## Problem details
Check every line below for the string "informed". Copy the ones that have it.
(Study material begins)
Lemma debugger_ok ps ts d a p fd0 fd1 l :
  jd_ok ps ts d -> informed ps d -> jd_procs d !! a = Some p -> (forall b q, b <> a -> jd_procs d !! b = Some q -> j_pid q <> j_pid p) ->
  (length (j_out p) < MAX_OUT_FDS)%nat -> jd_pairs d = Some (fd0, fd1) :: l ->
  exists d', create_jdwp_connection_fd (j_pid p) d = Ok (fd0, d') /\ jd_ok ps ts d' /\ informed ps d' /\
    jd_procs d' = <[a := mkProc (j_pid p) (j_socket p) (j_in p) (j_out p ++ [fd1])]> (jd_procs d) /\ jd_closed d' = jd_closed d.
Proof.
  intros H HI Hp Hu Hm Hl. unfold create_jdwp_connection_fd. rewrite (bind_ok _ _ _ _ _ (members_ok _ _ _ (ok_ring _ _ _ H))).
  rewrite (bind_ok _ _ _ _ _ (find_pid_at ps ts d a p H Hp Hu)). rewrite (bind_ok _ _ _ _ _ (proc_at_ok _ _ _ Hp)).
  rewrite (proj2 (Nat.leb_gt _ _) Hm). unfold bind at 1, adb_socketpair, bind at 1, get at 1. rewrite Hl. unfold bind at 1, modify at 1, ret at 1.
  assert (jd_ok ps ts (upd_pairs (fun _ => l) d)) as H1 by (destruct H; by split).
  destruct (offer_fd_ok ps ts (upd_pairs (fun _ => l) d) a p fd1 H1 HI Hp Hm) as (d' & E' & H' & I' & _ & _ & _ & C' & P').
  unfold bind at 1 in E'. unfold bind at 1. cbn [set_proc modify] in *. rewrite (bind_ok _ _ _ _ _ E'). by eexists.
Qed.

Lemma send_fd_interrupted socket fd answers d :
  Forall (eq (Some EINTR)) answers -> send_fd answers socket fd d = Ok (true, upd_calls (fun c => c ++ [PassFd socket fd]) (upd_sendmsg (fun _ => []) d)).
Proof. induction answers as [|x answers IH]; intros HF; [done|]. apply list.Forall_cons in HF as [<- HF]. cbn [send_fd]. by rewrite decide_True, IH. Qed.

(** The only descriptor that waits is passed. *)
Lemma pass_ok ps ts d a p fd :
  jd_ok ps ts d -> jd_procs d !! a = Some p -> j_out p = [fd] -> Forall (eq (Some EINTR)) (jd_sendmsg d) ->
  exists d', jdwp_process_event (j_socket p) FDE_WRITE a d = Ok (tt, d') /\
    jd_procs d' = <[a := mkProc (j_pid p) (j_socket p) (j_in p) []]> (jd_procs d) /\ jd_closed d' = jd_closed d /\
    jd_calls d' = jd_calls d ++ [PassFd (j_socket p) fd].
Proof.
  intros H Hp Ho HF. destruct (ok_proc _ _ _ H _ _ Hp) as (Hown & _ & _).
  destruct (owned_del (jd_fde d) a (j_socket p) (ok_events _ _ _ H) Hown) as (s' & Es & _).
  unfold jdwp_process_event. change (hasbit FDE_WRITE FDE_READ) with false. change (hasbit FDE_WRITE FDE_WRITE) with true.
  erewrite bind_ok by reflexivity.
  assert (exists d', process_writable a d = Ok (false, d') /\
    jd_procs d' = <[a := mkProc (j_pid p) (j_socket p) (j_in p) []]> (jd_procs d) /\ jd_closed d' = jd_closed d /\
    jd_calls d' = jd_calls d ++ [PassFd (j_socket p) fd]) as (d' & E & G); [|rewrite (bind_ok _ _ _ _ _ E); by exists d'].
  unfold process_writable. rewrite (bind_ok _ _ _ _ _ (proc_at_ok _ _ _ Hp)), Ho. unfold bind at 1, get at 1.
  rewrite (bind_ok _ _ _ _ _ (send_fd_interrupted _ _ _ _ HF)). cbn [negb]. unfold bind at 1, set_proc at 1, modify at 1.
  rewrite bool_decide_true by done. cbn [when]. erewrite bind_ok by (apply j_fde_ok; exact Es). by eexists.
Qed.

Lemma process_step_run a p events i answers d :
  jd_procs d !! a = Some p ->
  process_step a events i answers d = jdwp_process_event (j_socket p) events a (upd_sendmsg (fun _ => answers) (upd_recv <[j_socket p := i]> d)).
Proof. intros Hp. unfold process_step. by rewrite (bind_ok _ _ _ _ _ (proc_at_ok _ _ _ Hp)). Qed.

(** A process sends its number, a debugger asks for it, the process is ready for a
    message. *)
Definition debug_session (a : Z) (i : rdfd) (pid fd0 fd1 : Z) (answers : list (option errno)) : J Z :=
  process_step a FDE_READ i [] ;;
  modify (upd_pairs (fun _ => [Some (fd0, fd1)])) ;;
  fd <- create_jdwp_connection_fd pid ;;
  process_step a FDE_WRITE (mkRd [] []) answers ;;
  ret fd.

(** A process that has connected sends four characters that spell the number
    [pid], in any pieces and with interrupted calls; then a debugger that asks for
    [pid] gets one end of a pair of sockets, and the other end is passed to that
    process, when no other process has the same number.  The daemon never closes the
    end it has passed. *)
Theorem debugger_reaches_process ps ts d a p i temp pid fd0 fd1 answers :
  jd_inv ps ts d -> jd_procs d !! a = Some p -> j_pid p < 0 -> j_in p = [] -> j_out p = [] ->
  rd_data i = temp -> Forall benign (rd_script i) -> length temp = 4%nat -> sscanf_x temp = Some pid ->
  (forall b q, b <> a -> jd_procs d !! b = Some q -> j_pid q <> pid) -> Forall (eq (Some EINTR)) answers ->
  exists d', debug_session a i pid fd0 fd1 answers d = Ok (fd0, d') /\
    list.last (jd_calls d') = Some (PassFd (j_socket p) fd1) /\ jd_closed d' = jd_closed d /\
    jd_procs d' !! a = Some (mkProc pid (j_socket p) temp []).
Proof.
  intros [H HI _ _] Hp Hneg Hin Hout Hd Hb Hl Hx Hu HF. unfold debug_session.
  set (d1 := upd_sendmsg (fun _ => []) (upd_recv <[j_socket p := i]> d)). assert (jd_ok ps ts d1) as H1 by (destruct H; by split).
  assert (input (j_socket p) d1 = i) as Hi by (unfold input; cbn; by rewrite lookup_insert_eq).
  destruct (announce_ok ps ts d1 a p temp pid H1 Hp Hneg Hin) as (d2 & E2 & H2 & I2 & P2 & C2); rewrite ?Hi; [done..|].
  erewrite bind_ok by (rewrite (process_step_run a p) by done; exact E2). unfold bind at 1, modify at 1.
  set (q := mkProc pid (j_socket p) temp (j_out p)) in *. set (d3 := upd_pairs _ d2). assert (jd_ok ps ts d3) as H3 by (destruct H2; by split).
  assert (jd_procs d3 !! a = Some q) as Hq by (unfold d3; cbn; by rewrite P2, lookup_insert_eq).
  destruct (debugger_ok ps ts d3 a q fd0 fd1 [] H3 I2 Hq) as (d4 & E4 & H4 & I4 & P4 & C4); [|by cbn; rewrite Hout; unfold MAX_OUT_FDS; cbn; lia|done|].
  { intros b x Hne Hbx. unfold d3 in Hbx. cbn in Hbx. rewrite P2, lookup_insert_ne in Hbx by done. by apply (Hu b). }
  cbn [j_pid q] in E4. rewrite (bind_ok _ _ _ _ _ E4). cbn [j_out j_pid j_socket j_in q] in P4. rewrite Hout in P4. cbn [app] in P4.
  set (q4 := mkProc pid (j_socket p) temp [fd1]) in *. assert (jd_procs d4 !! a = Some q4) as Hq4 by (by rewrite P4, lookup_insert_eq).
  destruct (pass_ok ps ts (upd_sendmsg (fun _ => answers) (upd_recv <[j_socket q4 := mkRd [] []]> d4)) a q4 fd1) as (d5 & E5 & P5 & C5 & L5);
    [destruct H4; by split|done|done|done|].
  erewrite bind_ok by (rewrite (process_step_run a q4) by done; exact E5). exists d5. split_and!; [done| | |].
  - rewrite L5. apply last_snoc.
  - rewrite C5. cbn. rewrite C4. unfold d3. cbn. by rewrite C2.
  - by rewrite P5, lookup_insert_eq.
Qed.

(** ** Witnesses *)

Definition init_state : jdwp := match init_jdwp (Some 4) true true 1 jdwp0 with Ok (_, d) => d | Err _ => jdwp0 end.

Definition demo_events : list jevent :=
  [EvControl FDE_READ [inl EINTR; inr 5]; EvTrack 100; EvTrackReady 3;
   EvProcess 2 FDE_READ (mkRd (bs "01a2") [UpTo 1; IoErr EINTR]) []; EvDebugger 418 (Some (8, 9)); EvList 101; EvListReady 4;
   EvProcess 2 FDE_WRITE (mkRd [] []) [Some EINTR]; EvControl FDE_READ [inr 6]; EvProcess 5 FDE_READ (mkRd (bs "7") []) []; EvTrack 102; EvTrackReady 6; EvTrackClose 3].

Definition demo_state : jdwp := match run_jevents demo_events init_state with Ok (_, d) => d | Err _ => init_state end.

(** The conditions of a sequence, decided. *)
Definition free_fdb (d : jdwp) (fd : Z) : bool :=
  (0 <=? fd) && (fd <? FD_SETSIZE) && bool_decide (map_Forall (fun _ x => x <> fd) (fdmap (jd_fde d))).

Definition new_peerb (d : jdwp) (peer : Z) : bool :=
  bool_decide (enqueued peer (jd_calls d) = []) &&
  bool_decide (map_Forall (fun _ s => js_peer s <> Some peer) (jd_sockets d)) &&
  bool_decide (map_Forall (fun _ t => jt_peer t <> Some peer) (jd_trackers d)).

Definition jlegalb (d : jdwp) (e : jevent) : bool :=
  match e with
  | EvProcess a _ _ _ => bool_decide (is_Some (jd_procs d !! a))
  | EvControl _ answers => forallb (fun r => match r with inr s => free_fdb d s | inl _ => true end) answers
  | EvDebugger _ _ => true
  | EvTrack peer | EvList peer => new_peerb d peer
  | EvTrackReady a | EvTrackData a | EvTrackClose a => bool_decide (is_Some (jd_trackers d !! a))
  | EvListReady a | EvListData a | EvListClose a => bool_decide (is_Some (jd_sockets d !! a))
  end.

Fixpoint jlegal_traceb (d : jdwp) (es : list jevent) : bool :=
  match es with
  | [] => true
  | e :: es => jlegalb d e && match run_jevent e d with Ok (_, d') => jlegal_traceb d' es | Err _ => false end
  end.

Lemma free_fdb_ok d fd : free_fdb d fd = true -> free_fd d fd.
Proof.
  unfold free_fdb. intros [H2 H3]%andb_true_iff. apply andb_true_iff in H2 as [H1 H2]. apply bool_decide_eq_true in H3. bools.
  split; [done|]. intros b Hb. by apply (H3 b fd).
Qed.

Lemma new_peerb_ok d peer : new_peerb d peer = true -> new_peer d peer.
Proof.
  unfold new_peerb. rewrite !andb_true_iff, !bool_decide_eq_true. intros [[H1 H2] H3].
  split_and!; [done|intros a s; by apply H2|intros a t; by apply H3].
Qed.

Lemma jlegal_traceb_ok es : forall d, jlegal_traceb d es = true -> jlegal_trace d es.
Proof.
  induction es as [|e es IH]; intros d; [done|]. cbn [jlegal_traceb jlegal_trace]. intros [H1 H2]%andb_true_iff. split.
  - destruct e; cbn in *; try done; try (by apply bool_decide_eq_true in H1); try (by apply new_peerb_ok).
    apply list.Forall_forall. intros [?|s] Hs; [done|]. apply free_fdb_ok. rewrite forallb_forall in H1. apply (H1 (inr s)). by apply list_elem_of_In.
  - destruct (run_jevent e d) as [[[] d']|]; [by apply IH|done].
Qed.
(Study material ends)
## Result for this exercise
  jd_ok ps ts d -> informed ps d -> jd_procs d !! a = Some p -> (forall b q, b <> a -> jd_procs d !! b = Some q -> j_pid q <> j_pid p) ->
  exists d', create_jdwp_connection_fd (j_pid p) d = Ok (fd0, d') /\ jd_ok ps ts d' /\ informed ps d' /\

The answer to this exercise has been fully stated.